Given that the global number of independent Christian church bodies is today estimated as more than 30,000, it may be hard to conceive of a time when, at least in principle, all of Christianity held to the ideal that there was to be only a single authentic church body established on earth. But that was the operating premise for Christianity’s first ten centuries.
The Christian church began, of course, in Palestine where Jesus conducted His ministry. From there it fanned out through the Roman Empire as churches were planted throughout the entire Mediterranean region and beyond. But with this dispersal also came questions, which were resolved by gatherings of church leaders such as the Jerusalem Council described in Acts 15. But, it does not seem that any individual exercised ultimate authority, and even such a respected figure as the Apostle Peter sometimes needed to be corrected (Galatians 2:11-14).
The council of Nicaea (325 AD) produced the Nicene Creed and the Council of Constantinople (381 AD) expanded it to speak of the “holy catholic and apostolic church.” That word ‘catholic’ (with a small ‘c’) was from a Greek word that meant ‘universal’ and was the label used to state that there was only one authentic Christian faith. And though there were many internal disputes, sometimes resulting in the exclusion of ‘heretical’ groups, there was still the dominant assumption that all ‘true’ Christians were united in a single earthly organization that functioned cooperatively as a confederation of regional churches that held the same beliefs.

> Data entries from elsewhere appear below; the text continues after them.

(** Socket 2 of [Examples.busy] is tracked and closing: the broadcast sends
    it nothing. *)
Lemma broadcast_leaves_out_closing_socket :
  In 2%nat (clients Examples.busy)
  /\ readyState (sockets Examples.busy 2%nat) = CLOSING
  /\ forall message,
      ~ In (Ev_send 2 message)
           (events (broadcastUpdate Examples.stringify Examples.busy)).
Proof.
  split; [simpl; auto |]. split; [reflexivity |].
  intros message H. vm_compute in H.
  repeat (destruct H as [H | H]; [discriminate H |]). exact H.
Defined.

Lemma closing_socket_stays_tracked :
  In 2%nat
     (clients (world_after (broadcastUpdate Examples.stringify Examples.busy))).
Proof.
  apply (broadcastUpdate_skips_connections_not_open
           Examples.stringify Examples.busy 2%nat).
  - simpl. auto.
  - simpl. discriminate.
Defined.

Lemma delete_999_is_not_found :
  delete_item Examples.stringify "999" Examples.busy
  = (res_status_json 404 "Item not found", Examples.busy,
     [Ev_storage (OpDeleteItem 999); Ev_console_error "Delete item error:"]).
Proof.
  apply (absent_id_is_NotFound_and_changes_nothing
           Examples.stringify Examples.busy 999 "999" Examples.body_completed).
  - reflexivity.
  - reflexivity.
Defined.

(** [DELETE /api/items/-5] and [PATCH /api/items/-5]: the segment parses to
    -5, the storage is asked, the answer is 404 and not 400. *)
Lemma negative_id_is_looked_up :
  parseInt "-5" = Some (-5)
  /\ delete_item Examples.stringify "-5" Examples.fresh
     = (res_status_json 404 "Item not found", Examples.fresh,
        [Ev_storage (OpDeleteItem (-5));
         Ev_console_error "Delete item error:"])
  /\ patch_item Examples.stringify "-5" Examples.body_completed Examples.fresh
     = (res_status_json 404 "Item not found", Examples.fresh,
        [Ev_storage (OpUpdateItem (-5) (mkUpdateItemData (Some true) None None));
         Ev_console_error "Update item error:"]).
Proof. repeat split; reflexivity. Defined.

Lemma negative_id_answer_is_404 :
  status (response (delete_item Examples.stringify "-5" Examples.fresh)) = 404
  /\ patch_item Examples.stringify "abc" Examples.body_completed Examples.fresh
     = (res_status_json 400 "Invalid ID", Examples.fresh, []).
Proof.
  pose proof (invalid_id_exactly_when_parseInt_is_NaN
                Examples.stringify Examples.fresh "-5" Examples.body_completed)
    as [_ [_ H]].
  pose proof (invalid_id_exactly_when_parseInt_is_NaN
                Examples.stringify Examples.fresh "abc" Examples.body_completed)
    as [H' _].
  split.
  - apply (H (-5) []); [reflexivity | lia | reflexivity].
  - apply H'. reflexivity.
Defined.

(** [POST /api/items] with an empty [name] and the category "övrigt" on a fresh
    server: answered 200, and the item with the empty name is stored. *)
Lemma empty_name_is_accepted :
  let r := post_items Examples.stringify Examples.body_empty_name
                      Examples.fresh in
  response r = res_json_item (mkItem 1 EmptyString "övrigt" false)
  /\ status (response r) = 200
  /\ fst (Storage.getItems (storage (world_after r)))
     = Resolved [mkItem 1 EmptyString "övrigt" false].
Proof. repeat split; reflexivity. Defined.

Lemma post_items_checks_types_only_witness :
  post_items Examples.stringify
             (JObject [("name", JNumber 3); ("category", JString "x")])
             Examples.fresh
  = (res_status_json 400 "Invalid item data", Examples.fresh, [])
  /\ response (post_items Examples.stringify Examples.body_empty_name
                          Examples.fresh)
     = res_json_item (mkItem 1 EmptyString "övrigt" false).
Proof.
  split.
  - apply (post_items_checks_types_only Examples.stringify). left. reflexivity.
  - apply (proj2 (post_items_checks_types_only
                    Examples.stringify Examples.fresh Examples.body_empty_name)
                 "övrigt" None); reflexivity.
Defined.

But, as so often happens in human affairs, politics and power struggles ultimately fractured this perception of a unified church. Some say that the seeds of a split were already planted in the 2nd century during the raging debate over the proper date to celebrate Easter (still disputed between eastern and western Christians) and lines were increasingly drawn along the question of who had the authority to speak for the entire church. For the eastern churches, with their ancient centers in Jerusalem, Antioch, Alexandria, etc. the original model of regional bishops exercising equal authority persisted, but in the west the Bishop of Rome (the ‘Pope’) began to claim ultimate authority over all Christians, everywhere. These tensions boiled over into a permanent split in 1054 when representatives of Pope Leo IX excommunicated the rival Patriarch of Constantinople (and vice versa). Ever since, these two bodies have gone their separate ways, each claiming to be the true ‘catholic’ faith, with varying degrees of mutual hostility. The Protestant Reformation subsequently fractured the unity of the western church, but the Eastern Orthodox church was unaffected and remains home to over two hundred million of the world’s Christians (a distant second to the 1 .2 billion Roman Catholics).

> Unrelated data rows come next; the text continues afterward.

(** ** The right-hand side of the equations of motion *)

Lemma equations_of_motion_components
    (config : Config) (S0_spline : R -> R) (t f f1 f2 phi phi1 : R) :
  0 < epsilon config ->
  equations_of_motion config S0_spline t (f, f1, f2, phi, phi1)
  = (f1, f2,
     finite (f_prime_safe_clip config f1
             * (S_time_dependent_at config S0_spline t
                + 1.5 * (f2 / f_prime_safe_clip config f1) ^ 2)
             + C config * phi1),
     phi1, - C config * f1).
Proof.
  intros Heps. unfold equations_of_motion, S_time_dependent_at.
  pose proof (f_prime_safe_clip_nonzero config f1 Heps) as Hnz.
  unfold_np. destruct (Req_dec_T (f_prime_safe_clip config f1) 0); [contradiction|].
  match goal with
  | |- (_, _, Some ?a, _, _) = (_, _, Some ?b, _, _) => replace a with b by ring
  end.
  reflexivity.
Qed.

(** *** C5 *)



(** *** C9 *)

(** C9: with [delta_T = 0] the temperature is 1 at every time, the source
    the right-hand side uses is the spline value unchanged, and the
    temperature series of the reconstruction is constantly 1. *)
Theorem C9_no_thermal_driving (config : Config) :
  delta_T config = 0 ->
  (forall t, temperature_perturbation t (delta_T config) (omega_T config) = 1)
  /\ (forall S0_spline t, S_time_dependent_at config S0_spline t = S0_spline t)
  /\ (forall t_np sol phi_initial S_initial f_initial S0_spline,
        plot_temperature (process_and_plot_solution config t_np sol phi_initial
                                                    S_initial f_initial S0_spline)
        = map (fun _ => 1) t_np).
Proof.
  intros HdT.
  assert (HT : forall t, temperature_perturbation t (delta_T config) (omega_T config) = 1)
    by (intros t; unfold temperature_perturbation; rewrite HdT; ring).
  split; [exact HT|]. split.
  - intros S0_spline t. unfold S_time_dependent_at. rewrite HT. ring.
  - intros. unfold process_and_plot_solution. cbn [plot_temperature].
    apply map_ext. exact HT.
Qed.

What are we to make of the disunity of the Church? For the two remnants of the Great Schism, both of which still assert ‘Catholic’ in their official names (Roman Catholic and Orthodox Catholic) this is regarded as a tragic deviation from Christ’s desire that His followers should be ‘one’ (John 17:20-23). For the myriad of Protestant bodies, however, the true unity which Christ sought is embodied in adherence to God’s Holy Scripture, not the authority of human organizations with their demonstrated susceptibility to human fallibilities. For Protestants, the ‘catholic’ church which we confess in the creeds is not a human organization, but the spiritual Body of Christ which transcends time and space and of which only He is the head. Though we may not understand His ways, we trust that Christ’s work of bringing the Good News of Salvation to all the earth will be accomplished despite (and perhaps even because) of our organizational diversity. However, our denominational disputes must never obscure the reality that all who are baptized into Christ are one in Him (Galatians 3:26-28).